Title: Down the Line Fist Bump

General Information about Item:

  • Genre: Customary
    • Subgenre:   Ritual, Tradition
  • Language: English
  • Country of origin: USA

Informant Data: Will Kaufman ’20 is a 19-year-old male caucasian light-weight rower from Boulder, CO. He is the middle child between two sisters. He started rowing his freshman fall upon entering Dartmouth. As a walk-on rower, he came in knowing nothing about the sport.

Contextual Data: 

Social Context: Like most, race-day rituals, this Down the Line Fist Bump is primarily taught inside the boats. The rowers line up before readying up for the race, and before they begin competing, they send a fist bump from the stern to the bow (front to back), in order to motivate each rower and encourage them.

Cultural Context: Like most of the folklore of the D150 Team, this piece focuses on fostering team unity and bolstering motivation. It unites both new and experienced rowers who are in the same boat with the same sending of the fist bump continuously from front to back. In addition, it encourages newer rowers like Will, who may be nervous about their early competitions.

Item: This item is a customary piece of folklore that helps build team unity and motivates/encourages the rowers to try their best. It is customary because it is a single practiced ritual that happens every race in the same way that involves the same people in every boat. It is folklore because it is performed by all the members of this folkgroup in their respective boats and celebrates their commonalities (in this case, them being in the same boat).

Associated media:

 

Transcript (4:04 – 5:15):

WK: “When we’re all lined up ready to go, we typically just, like, start from stern to bow, um just send back a fist bump. So, uh, like, I don’t know, stroke will be uh just, turn around and fist bump seventh seat, and seventh seat fist bumps sixth seat and just send it down to bow. Just to kinda get everyone hyped up and ready to go… and uh I don’t know, just ‘hey, we’re all in this together, let’s go row.'”

BC: “So for something like that, right, like, when you first kinda encountered that, what was that like? Did you just kinda, sit down and did someone tell you, ‘hey, we’re gonna do this,’ or did you just know to do it instinctually?”
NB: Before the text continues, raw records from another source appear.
(** * unblob/report.py: the report model, embedded in Rocq

    The Python module declares a family of frozen [attrs] classes (the
    reports), one converter ([_convert_exception_to_str]) and two class
    methods that look at the file system ([StatReport.from_path],
    [HashReport.from_path]).

    The embedding keeps Python values untyped, as the interpreter has
    them: a report is an instance carrying its class name and its slots,
    the class declarations form a table, and the behaviour [attr.define]
    generates ([__init__], the frozen [__setattr__], [attr.asdict]) is
    written once, over that table.  Functions that can raise return a
    [result]. *)

From Stdlib Require Import ZArith QArith Lia Ascii.
From stdpp Require Import gmap strings list pretty.
From Equations Require Import Equations.

Set Warnings "-register-all".
Open Scope Z_scope.

(** ** Python values *)

(** [class Severity(Enum)] *)
Inductive Severity := ERROR | WARNING.

(** [Severity.X.value] *)
Definition Severity_value (s : Severity) : string :=
  match s with ERROR => "ERROR" | WARNING => "WARNING" end.

(** One entry of a traceback: file, line number, function, source line. *)
Record frame := Frame {
  f_filename : string;
  f_lineno : Z;
  f_name : string;
  f_line : option string
}.

(** The class of an exception object: [__module__], the enclosing scope
    part of [__qualname__] (empty for a top-level class) and [__name__]. *)
Record exc_class := ExcClass {
  cls_module : string;
  cls_scope : string;
  cls_name : string
}.

(** [type(e).__qualname__] *)
Definition qualname (c : exc_class) : string := cls_scope c +:+ cls_name c.

(** An instance of [Exception]: its class, [str(e)], the frames of
    [e.__traceback__] (none when it was never raised) and the exception it
    is chained to: [Some (true, c)] is [__cause__] ([raise ... from c]),
    [Some (false, c)] is an unsuppressed [__context__]. *)
Inductive pyexc := Exc {
  exc_type : exc_class;
  exc_str : string;
  exc_traceback : list frame;
  exc_chained : option (bool * pyexc)
}.

(** The values the module handles.  A float is finite ([VFloat], the
    rational it denotes), infinite ([VInf], negative or not) or not a
    number ([VNaN]).  [VPath p] is [Path(p)], the path made of the string
    [p].  [VOpaque] stands for an object of any other class (named by its
    type), which the module only passes along.  Dictionaries keep
    insertion order, so they are association lists. *)
Inductive pyval :=
| VNone
| VBool (b : bool)
| VInt (z : Z)
| VFloat (q : Q)
| VInf (negative : bool)
| VNaN
| VStr (s : string)
| VBytes (b : list Byte.byte)
| VPath (p : string)
| VSeverity (s : Severity)
| VExc (e : pyexc)
| VOpaque (type_name : string)
| VList (l : list pyval)
| VTuple (l : list pyval)
| VSet (l : list pyval)
| VDict (d : list (pyval * pyval))
| VInst (cls : string) (slots : list (string * pyval)).

(** Exceptions the module raises or lets through. *)
Inductive pyerror :=
| ValueError (args : list pyval)
| TypeError (msg : string)
| AttributeError (name : string)
| FrozenInstanceError
| OSError (errno : Z) (filename : string).

Inductive result (A : Type) :=
| Ok (a : A)
| Raise (e : pyerror).
Arguments Ok {A} a.
Arguments Raise {A} e.

#[export] Instance result_ret : MRet result := fun A a => Ok a.

#[export] Instance result_bind : MBind result := fun A B k r =>
  match r with
  | Ok a => k a
  | Raise e => Raise e
  end.

Definition is_ok {A} (r : result A) : bool :=
  match r with Ok _ => true | Raise _ => false end.

(** [s] occurs in [t]. *)
Definition occurs_in (s t : string) : Prop :=
  exists pre post, t = pre +:+ s +:+ post.

(** [isinstance(obj, str)], [isinstance(obj, Exception)] *)
Definition isinstance_str (obj : pyval) : bool :=
  match obj with VStr _ => true | _ => false end.

Definition isinstance_Exception (obj : pyval) : bool :=
  match obj with VExc _ => true | _ => false end.

(** ** Exception capture *)

Module Traceback.

(** The double quote character. *)
Definition dquote : string := String (ascii_of_nat 34) "".

(** [StackSummary.format]: one entry per frame. *)
Definition format_frame (f : frame) : string :=
  "  File " +:+ dquote +:+ f_filename f +:+ dquote +:+ ", line "
    +:+ pretty (f_lineno f) +:+ ", in " +:+ f_name f +:+ "
" +:+ match f_line f with
    | Some l => "    " +:+ l +:+ "
"
    | None => ""
    end.
(** X14.  An answer that is not empty comes from the index: the
    index-backed ranker returns the empty list, or else it is
    initialized, holds an index whose search returned, and the answer
    is what the labels of that search give, above the threshold and in
    the order of the labels. *)
Theorem answers_come_from_the_index (service : FS.t) (now : Z) (query : string) (k : Z) :
  exists recommendations,
    FS.findRecommendationsByQuery service now query k = Js.Returns recommendations
    /\ (recommendations = []
        \/ FS.isInitialized service = true
           /\ exists index results,
                FS.faissIndex service = Some index
                /\ FS.search index (FS.createQueryEmbedding now query) k
                   = Js.Returns results
                /\ recommendations
                   = List.filter (fun r => score r >? 30)
                       (FS.collect_results service query
                          (FS.labels results) (FS.distances results))).
Proof.
  destruct (FAISSFacts.findRecommendationsByQuery_cases service now query k)
    as [(index & recommendations & Ei & Ex & Es & E)|E].
  - exists recommendations. split; [exact E|]. right. split; [exact Ei|].
    unfold FS.searchIndex in Es.
    destruct (FS.search index (FS.createQueryEmbedding now query) k) as [results|] eqn:Er;
      [|discriminate].
    exists index, results. injection Es as <-. auto.
  - exists (FS.fallbackSearch service now query k). split; [exact E|].
    left. apply FAISSFacts.fallbackSearch_empty.
Qed.
End Reasons.
Lemma load_optional_slot host names : forall s k,
  slot (load_optional host names s) k =
  if decide (k ∈ names /\ slot s k = 0) then host_sym host (c_str k) else slot s k.
Proof.
  induction names as [|n rest IH]; intros s k; cbn [load_optional].
  - rewrite decide_False by (rewrite ?elem_of_cons, ?elem_of_nil; tauto). done.
  - rewrite IH. destruct (decide (slot s n = 0)) as [Hn|Hn].
    + pose proof (load_single_function_slot host n n false s k) as Sl.
      destruct (load_single_function host n n false s) as [ok s1]. simpl in *.
      rewrite Sl. destruct (decide (k = n)) as [->|Hk].
      * rewrite (decide_True (P := n ∈ n :: rest /\ slot s n = 0)) by (split; [rewrite ?elem_of_cons, ?elem_of_nil; tauto|done]).
        by case_decide.
      * destruct (decide (k ∈ rest /\ slot s k = 0)) as [[? ?]|Hno].
        -- rewrite decide_True by (split; [rewrite ?elem_of_cons, ?elem_of_nil; tauto|done]). done.
        -- rewrite decide_False; [done|]. intros [Hin ?]. apply Hno.
           split; [|done]. revert Hin. rewrite ?elem_of_cons, ?elem_of_nil. tauto.
    + destruct (decide (k ∈ rest /\ slot s k = 0)) as [[? ?]|Hno].
      * rewrite decide_True by (split; [rewrite ?elem_of_cons, ?elem_of_nil; tauto|done]). done.
      * rewrite decide_False; [done|]. intros [Hin ?].
        assert (k <> n) by congruence. apply Hno. split; [|done]. revert Hin. rewrite ?elem_of_cons, ?elem_of_nil. tauto.
Qed.

Lemma load_after_version_slot host env names s s' k :
  load_after_version host env names s = Some (true, s') ->
  (forall v, v ∈ names -> view_chars v = k -> whole v) ->
  slot s' k =
  if decide (k ∈ view_chars <$> names) then host_sym host (c_str k)
  else if decide (k ∈ known /\ slot s k = 0) then host_sym host (c_str k)
  else slot s k.
Proof.
  unfold load_after_version.
  destruct (load_required host names s) as [[|] s1] eqn:E; [|done].
  pose proof (load_required_slot host names s s1) as Sl.
  destruct (load_required_true _ _ _ _ E) as (_ & _ & _ & Hall).
  rewrite Forall_forall in Hall.
  unfold register_cleanup. case_decide; [done|]. simpl. intros [= <-] Hwhole.
  change (slot (set_message "" (set_initialized true
            (emit (EvAtExit env) (load_optional host known s1)))) k)
    with (slot (load_optional host known s1) k).
  rewrite load_optional_slot, (Sl k) by done.
  destruct (decide (k ∈ view_chars <$> names)) as [Hk|Hk]; [|done].
  apply list_elem_of_fmap in Hk as (v & -> & Hv).
  destruct (Hall v Hv) as [Hknown Hsym].
  assert (whole v) as Hw by (by apply Hwhole).
  rewrite (whole_c_str v Hw). rewrite Hw in Hsym. by case_decide.
Qed.

Lemma load_after_version_last host env pre v post s s' :
  load_after_version host env (pre ++ v :: post) s = Some (true, s') ->
  (forall w, w ∈ post -> view_chars w <> view_chars v) ->
  slot s' (view_chars v) = host_sym host (c_str (data v)).
Proof.
  unfold load_after_version.
  destruct (load_required host (pre ++ v :: post) s) as [[|] s1] eqn:E; [|done].
  destruct (load_required_true _ _ _ _ E) as (_ & _ & _ & Hall).
  rewrite Forall_forall in Hall.
  unfold register_cleanup. case_decide; [done|]. simpl. intros [= <-] Hlast.
  change (slot (set_message "" (set_initialized true
            (emit (EvAtExit env) (load_optional host known s1)))) (view_chars v))
    with (slot (load_optional host known s1) (view_chars v)).
  pose proof (load_required_last host pre v post s s1 E Hlast) as Sl.
  destruct (Hall v) as [_ Hsym]; [rewrite elem_of_app, elem_of_cons; tauto|].
  destruct (load_optional_spec host known s1) as (_ & _ & Keep).
  rewrite Keep; [done|]. by rewrite Sl.
Qed.

(** X1. From a state with an empty table, a first call that succeeds
    leaves in each member what the symbol lookup answers. A member that a
    required view names holds the address of the C string at that view's
    [data()], when no later view names the same member: for a view cut
    from a longer exported name this is the address of the longer name.
    Every member whose required views, if any, are whole strings holds the
    address the host has for the member's own name when it is one of the
    three bootstrap members or listed (null for a listed name the host
    lacks), and stays null otherwise. *)
Theorem loaded_table_matches_host host env rmajor rbugfix names s s' :
  ref_count_ s = 0 -> table s = ∅ ->
  get_api host env rmajor rbugfix names s = Some (instance_table, s') ->
  (forall pre v post, names = pre ++ v :: post ->
     (forall w, w ∈ post -> view_chars w <> view_chars v) ->
     slot s' (view_chars v) = host_sym host (c_str (data v))) /\
  (forall k, (forall v, v ∈ names -> view_chars v = k -> whole v) ->
     slot s' k =
     if decide (k ∈ bootstrap_names \/ k ∈ known) then host_sym host (c_str k) else 0).
Proof.
  intros Hc Ht Hcall.
  destruct (get_api_first host env rmajor rbugfix names s Hc) as (r & s1 & E & _ & Hres).
  rewrite Hcall in E. injection E as <- <-.
  destruct Hres as ((Ho & Hcv & Hae & Hv & Hall) & _).
  unfold get_api in Hcall. rewrite Hc, decide_True in Hcall by done. simpl in Hcall.
  destruct (load_functions_version_stage host env rmajor rbugfix names
              (set_ref_count (wrap_long platform (0 + 1)) s) Ho Hcv Hae)
    as (ok & major & bugfix & _ & Verdict & _ & L).
  assert (ok = true) as -> by tauto. rewrite L in Hcall. clear L.
  set (s2 := after_version_check host _ _ _) in Hcall.
  assert (forall k, slot s2 k = if decide (k ∈ bootstrap_names) then host_sym host k else 0)
    as S2.
  { intros k. unfold s2, after_version_check.
    destruct (version_check_logged env rmajor (at_version_check host
      (set_ref_count (wrap_long platform (0 + 1)) s))) as (_ & _ & _ & -> & _).
    unfold at_version_check. rewrite load_essentials_slot.
    case_decide; [done|]. open_state s. unfold slot. fields. subst. done. }
  clearbody s2.
  destruct (load_after_version host env names s2) as [[[|] s3]|] eqn:E3;
    simpl in Hcall; try done.
  injection Hcall as <-. split.
  { intros pre v post -> Hlast.
    change (slot (set_g_avs_api instance_table s3) (view_chars v))
      with (slot s3 (view_chars v)).
    by apply (load_after_version_last host env pre v post s2). }
  intros k Hwhole.
  change (slot (set_g_avs_api instance_table s3) k) with (slot s3 k).
  rewrite (load_after_version_slot _ _ _ _ _ k E3 Hwhole), S2.
  rewrite Forall_forall in Hall.
  assert (k ∈ bootstrap_names -> c_str k = k) as Hboot.
  { unfold bootstrap_names. intros Hb.
    repeat (apply elem_of_cons in Hb as [->|Hb]; [done|]). by apply elem_of_nil in Hb. }
  destruct (decide (k ∈ view_chars <$> names)) as [Hn|Hn].
  { apply list_elem_of_fmap in Hn as (v & -> & Hn).
    destruct (Hall v Hn) as [Hknown _]. rewrite decide_True by tauto. done. }
  destruct (decide (k ∈ bootstrap_names)) as [Hb|Hb].
  - rewrite (decide_True (P := k ∈ bootstrap_names \/ k ∈ known)) by tauto.
    rewrite (Hboot Hb). by case_decide.
  - destruct (decide (k ∈ known)) as [Hk|Hk].
    + rewrite decide_True by done. rewrite decide_True by tauto. done.
    + rewrite decide_False by tauto. rewrite decide_False by tauto. done.
Qed.

(** ** The calls a load makes *)

Lemma load_single_function_log host name key required s :
  os_log (load_single_function host name key required s).2 =
  EvResolve (c_str name) :: os_log s.
Proof.
  open_state s. unfold load_single_function.
  repeat case_decide; destruct required; simpl; done.
Qed.

Lemma load_essentials_log host s :
  os_log (load_essentials host s).2 =
  [EvResolve "avs_get_env_property"; EvResolve "avs_at_exit"; EvResolve "avs_check_version"]
    ++ os_log s.
Proof.
  unfold load_essentials.
  pose proof (load_single_function_log host "avs_check_version" "avs_check_version" true s) as F1.
  destruct (load_single_function host "avs_check_version" _ true s) as [ok1 s1].
  pose proof (load_single_function_log host "avs_at_exit" "avs_at_exit" true s1) as F2.
  destruct (load_single_function host "avs_at_exit" _ true s1) as [ok2 s2].
  pose proof (load_single_function_log host "avs_get_env_property" "avs_get_env_property" false s2) as F3.
  destruct (load_single_function host "avs_get_env_property" _ false s2) as [ok3 s3].
  simpl in *. rewrite F3, F2, F1. done.
Qed.

Lemma load_required_log host names : forall s ok s',
  load_required host names s = (ok, s') ->
  exists evs, Forall is_resolve evs /\
    if ok then os_log s' = evs ++ os_log s
    else handle s <> 0 -> os_log s' = EvClose (handle s) :: evs ++ os_log s.
Proof.
  induction names as [|n rest IH]; intros s ok s'; cbn [load_required].
  - intros [= <- <-]. exists []. split; [constructor|done].
  - destruct (decide (view_chars n ∈ pointer_offset_map)) as [Hin|Hin].
    + pose proof (load_single_function_log host (data n) (view_chars n) true s) as Lg.
      pose proof (load_single_function_frame host (data n) (view_chars n) true s) as (Fh & _).
      destruct (load_single_function host (data n) (view_chars n) true s) as [[|] s1]; simpl in *.
      * intros Hrest. destruct (IH _ _ _ Hrest) as (evs & Hres & Hlog).
        exists (evs ++ [EvResolve (c_str (data n))]). split.
        { apply Forall_app. split; [done|]. by repeat constructor. }
        rewrite <- app_assoc. simpl. rewrite <- Lg, <- Fh. done.
      * intros [= <- <-]. exists [EvResolve (c_str (data n))]. split; [by repeat constructor|].
        intros Hh. destruct (unload_library_log s1) as [-> _]; [congruence|].
        rewrite Lg, Fh. done.
    + intros [= <- <-]. exists []. split; [constructor|]. intros Hh.
      set (s1 := set_message _ s).
      destruct (unload_library_log s1) as [-> _]; [by open_state s|].
      by open_state s.
Qed.
(** [for _, state, key in transitions: value = max(value, call(state, key))]:
    the loop rebinds [key], so the binding in force after the loop is
    threaded through. *)
Fixpoint max_loop (call : state -> Z -> Player -> outcome (score * Player))
    (transitions : list (action * state * Z))
    (value : score) (key : Z) (self : Player) : outcome (score * Z * Player) :=
  match transitions with
  | [] => Return (value, key, self)
  | (_, state, key) :: transitions =>
      '(v, self) ← call state key self;
      max_loop call transitions (vmax value v) key self
  end.

Fixpoint min_loop (call : state -> Z -> Player -> outcome (score * Player))
    (transitions : list (action * state * Z))
    (value : score) (key : Z) (self : Player) : outcome (score * Z * Player) :=
  match transitions with
  | [] => Return (value, key, self)
  | (_, state, key) :: transitions =>
      '(v, self) ← call state key self;
      min_loop call transitions (vmin value v) key self
  end.

(** [max(enumerate(actions), key=...)] after the first element: the
    candidate changes only on a strictly greater key. *)
Fixpoint best_loop (call : state -> Z -> Player -> outcome (score * Player))
    (transitions : list (action * state * Z))
    (best : score * action) (self : Player) : outcome (score * action * Player) :=
  match transitions with
  | [] => Return (best, self)
  | (a, state, key) :: transitions =>
      '(v, self) ← call state key self;
      best_loop call transitions (if vlt (fst best) v then (v, a) else best) self
  end.

(** Unzipping the transitions into [actions, states, keys] needs three
    tuples to unpack and raises [ValueError] on no transition; then the
    maximum. *)
Definition best_transition (call : state -> Z -> Player -> outcome (score * Player))
    (transitions : list (action * state * Z)) (self : Player)
    : outcome (score * action * Player) :=
  match transitions with
  | [] => Raise ValueError
  | (a, state, key) :: transitions =>
      '(v, self) ← call state key self;
      best_loop call transitions (v, a) self
  end.
End Loops.

Fixpoint max_value {state action : Type} {rules : InvestigateGame state action} (fuel : nat)
    (game : state) (key : Z) (depth : Z) (self : Player)
    : outcome (score * Player) :=
  match fuel with
  | O => OutOfFuel
  | S fuel =>
      match cached (_visited_max_states self) key depth with
      | Some v => Return (v, record_hit self)
      | None =>
          if (depth <=? 0) || negb (check_winner game =? -1) then
            value ← evaluation_function self game;
            let self := set_visited_max self key (EntryMinMax.mk 0 value) in
            value ← evaluation_function self game;
            Return (value, self)
          else
            let transitions := transitions_of self game (_player_id self) in
            '(value, key, self) ←
              max_loop (fun state key self => min_value fuel state key (depth - 1) self)
                transitions NegInf key self;
            Return (value, set_visited_max self key (EntryMinMax.mk depth value))
      end
  end
with min_value {state action : Type} {rules : InvestigateGame state action} (fuel : nat)
    (game : state) (key : Z) (depth : Z) (self : Player)
    : outcome (score * Player) :=
  match fuel with
  | O => OutOfFuel
  | S fuel =>
      match cached (_visited_min_states self) key depth with
      | Some v => Return (v, record_hit self)
      | None =>
          if (depth <=? 0) || negb (check_winner game =? -1) then
            value ← evaluation_function self game;
            Return (value, set_visited_min self key (EntryMinMax.mk 0 value))
          else
            let transitions := transitions_of self game (_opponent_player_id self) in
            '(value, key, self) ←
              min_loop (fun state key self => max_value fuel state key (depth - 1) self)
                transitions PosInf key self;
            Return (value, set_visited_min self key (EntryMinMax.mk depth value))
      end
  end.

(** The recursion of a call at [depth] is at most [depth] calls deep. *)
Definition budget (depth : Z) : nat := S (Z.to_nat depth).

(** [make_move], together with the key under which [max] chose. *)
Definition search_root `{InvestigateGame state action}
    (self : Player) (game : state) : outcome (score * action * Player) :=
  let transitions := transitions_of self game (_player_id self) in
  best_transition
    (fun state key self => min_value (budget (_depth self - 1)) state key (_depth self - 1) self)
    transitions self.

Definition make_move `{InvestigateGame state action}
    (self : Player) (game : state) : outcome (action * Player) :=
  '(_, action, self) ← search_root self game;
  Return (action, self).

End MinMaxPlayer.

(** ** [class AlphaBetaMinMaxPlayer(MinMaxPlayer)] *)

Module AlphaBetaMinMaxPlayer.

Definition init := MinMaxPlayer.init.

Section Loops.
Context {state action : Type}.

(** The loop of [max_value]: [call] plays as Min under the current
    [alpha]; the cut-off files the entry and returns from inside the
    loop, the exhausted loop files it after. Both use the [key] that
    the loop last bound. *)
Fixpoint max_loop (call : state -> Z -> score -> Player -> outcome (score * Player))
    (depth : Z) (beta : score) (transitions : list (action * state * Z))
    (best_value alpha : score) (key : Z) (self : Player)
    : outcome (score * Player) :=
  match transitions with
  | [] =>
      Return (best_value,
              set_visited_max self key (EntryMinMax.mk depth best_value))
  | (_, state, key) :: transitions =>
      '(value, self) ← call state key alpha self;
      let '(best_value, alpha) :=
        if vlt best_value value then (value, vmax alpha value)
        else (best_value, alpha) in
      if vle beta best_value then
        Return (best_value,
                set_visited_max self key (EntryMinMax.mk depth best_value))
      else max_loop call depth beta transitions best_value alpha key self
  end.

Fixpoint min_loop (call : state -> Z -> score -> Player -> outcome (score * Player))
    (depth : Z) (alpha : score) (transitions : list (action * state * Z))
    (best_value beta : score) (key : Z) (self : Player)
    : outcome (score * Player) :=
  match transitions with
  | [] =>
      Return (best_value,
              set_visited_min self key (EntryMinMax.mk depth best_value))
  | (_, state, key) :: transitions =>
      '(value, self) ← call state key beta self;
      let '(best_value, beta) :=
        if vlt value best_value then (value, vmin beta value)
        else (best_value, beta) in
      if vle best_value alpha then
        Return (best_value,
                set_visited_min self key (EntryMinMax.mk depth best_value))
      else min_loop call depth alpha transitions best_value beta key self
  end.
End Loops.

Fixpoint max_value {state action : Type} {rules : InvestigateGame state action} (fuel : nat)
    (game : state) (key : Z) (depth : Z) (alpha beta : score) (self : Player)
    : outcome (score * Player) :=
  match fuel with
  | O => OutOfFuel
  | S fuel =>
      match cached (_visited_max_states self) key depth with
      | Some v => Return (v, record_hit self)
      | None =>
          if (depth <=? 0) || negb (check_winner game =? -1) then
            value ← MinMaxPlayer.evaluation_function self game;
            Return (value, set_visited_max self key (EntryMinMax.mk 0 value))
          else
            let transitions :=
              MinMaxPlayer.transitions_of self game (_player_id self) in
            max_loop
              (fun state key alpha self =>
                 min_value fuel state key (depth - 1) alpha beta self)
              depth beta transitions NegInf alpha key self
      end
  end
with min_value {state action : Type} {rules : InvestigateGame state action} (fuel : nat)
    (game : state) (key : Z) (depth : Z) (alpha beta : score) (self : Player)
    : outcome (score * Player) :=
  match fuel with
  | O => OutOfFuel
  | S fuel =>
      match cached (_visited_min_states self) key depth with
      | Some v => Return (v, record_hit self)
      | None =>
          if (depth <=? 0) || negb (check_winner game =? -1) then
            value ← MinMaxPlayer.evaluation_function self game;
            Return (value, set_visited_min self key (EntryMinMax.mk 0 value))
          else
            let transitions :=
              MinMaxPlayer.transitions_of self game (_opponent_player_id self) in
            min_loop
              (fun state key beta self =>
                 max_value fuel state key (depth - 1) alpha beta self)
              depth alpha transitions PosInf beta key self
      end
  end.

(** [make_move]: every root transition is searched under the full window. *)
Definition search_root `{InvestigateGame state action}
    (self : Player) (game : state) : outcome (score * action * Player) :=
  let transitions := MinMaxPlayer.transitions_of self game (_player_id self) in
  MinMaxPlayer.best_transition
    (fun state key self =>
       min_value (MinMaxPlayer.budget (_depth self - 1)) state key
         (_depth self - 1) NegInf PosInf self)
    transitions self.

Definition make_move `{InvestigateGame state action}
    (self : Player) (game : state) : outcome (action * Player) :=
  '(_, action, self) ← search_root self game;
  Return (action, self).

End AlphaBetaMinMaxPlayer.

(** ** [monte_carlo_rl.py]

    Floating-point arithmetic is kept abstract: the learner is written over
    any carrier [F] with the operations the module uses. *)

Class FloatOps (F : Type) := {
  of_int : Z -> F;
  fadd : F -> F -> F;
  fsub : F -> F -> F;
  fmul : F -> F -> F;
  fdiv : F -> F -> F;
  fneg : F -> F;
  fexp : F -> F;          (* [np.exp] *)
  fminimum : F -> F -> F; (* [np.minimum] *)
  fmaximum : F -> F -> F; (* [np.maximum] *)
  fltb : F -> F -> bool;  (* [<] *)
  isclose : F -> F -> bool; (* [math.isclose] *)
}.

(** [np.clip(a, a_min, a_max)] is [np.minimum(a_max, np.maximum(a, a_min))]. *)
Definition np_clip `{FloatOps F} (a a_min a_max : F) : F :=
  fminimum a_max (fmaximum a a_min).

(** The order on canonical keys that [min] uses. *)
Class KeyOrder (K : Type) := key_ltb : K -> K -> bool.

(** The source of [random()] and [choice()]: [random] draws a float,
    [randbelow n] an index that [choice] takes below the length [n]. *)
Class Random (F rng : Type) := {
  random : rng -> F * rng;
  randbelow : rng -> nat -> nat * rng;
}.

(** What the Monte Carlo module asks of the rules engine and of the symmetry
    collaborator. It unpacks the transitions as pairs [(action, state)]. *)
Class InvestigateGameMC (state action K : Type) := {
  new_game : state;
  get_current_player : state -> Z;
  generate_possible_transitions_pairs : state -> Z -> list (action * state);
  move : state -> action -> Z -> bool * state;
  get_transformed_states : state -> list state;
  get_hashable_state : state -> Z -> K;
}.

(** [choice(seq)] *)
Definition choice `{Random F rng} {A : Type} (g : rng) (l : list A)
    : outcome (A * rng) :=
  match l with
  | [] => Raise IndexError
  | x :: _ =>
      let '(i, g) := randbelow g (length l) in
      Return (nth (i mod length l)%nat l x, g)
  end.

(** [min(keys)] *)
Definition min_key `{KeyOrder K} (keys : list K) : outcome K :=
  match keys with
  | [] => Raise ValueError
  | k :: keys => Return (fold_left (fun m x => if key_ltb x m then x else m) keys k)
  end.

(** [np.argmin(keys)]: the index of the first least key, the keys being
    compared as [min] compares them; no key to compare raises [ValueError]. *)
Fixpoint argmin_from `{KeyOrder K} (keys : list K) (i : nat) (best : K) (best_i : nat)
    : nat :=
  match keys with
  | [] => best_i
  | x :: keys =>
      if key_ltb x best then argmin_from keys (S i) x i
      else argmin_from keys (S i) best best_i
  end.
WK: “Uh… I mean, I knew to receive the fist bump instinctually, but uh… I forget who it was, probably… who was it…. it might have been Jason Auh, who was a ’17, or someone else. But, like I, uh, took the fist bump and was like, ‘Oh yeah, cool, ready to go,” but then he told me to send it back, and that kinda clicked in my head, ‘Oh, hey it’s a whole boat thing.’ So it’s just like everyone is like getting together and like focusing before the race starts.”

BC: “Right, right.”

WK: “So after the first time, it was pretty clear. Okay, fist bump forward, fist bump back.”

Collector’s Comments:

  • Sending “The Fist Bump” is interesting to study because it as simple as it seems, it still provides motivation for each of the rowers, both inexperienced and experienced. This unifying gesture shows the usages/importance of folklore to folk groups, especially when it comes to differentiation of their groups v. others.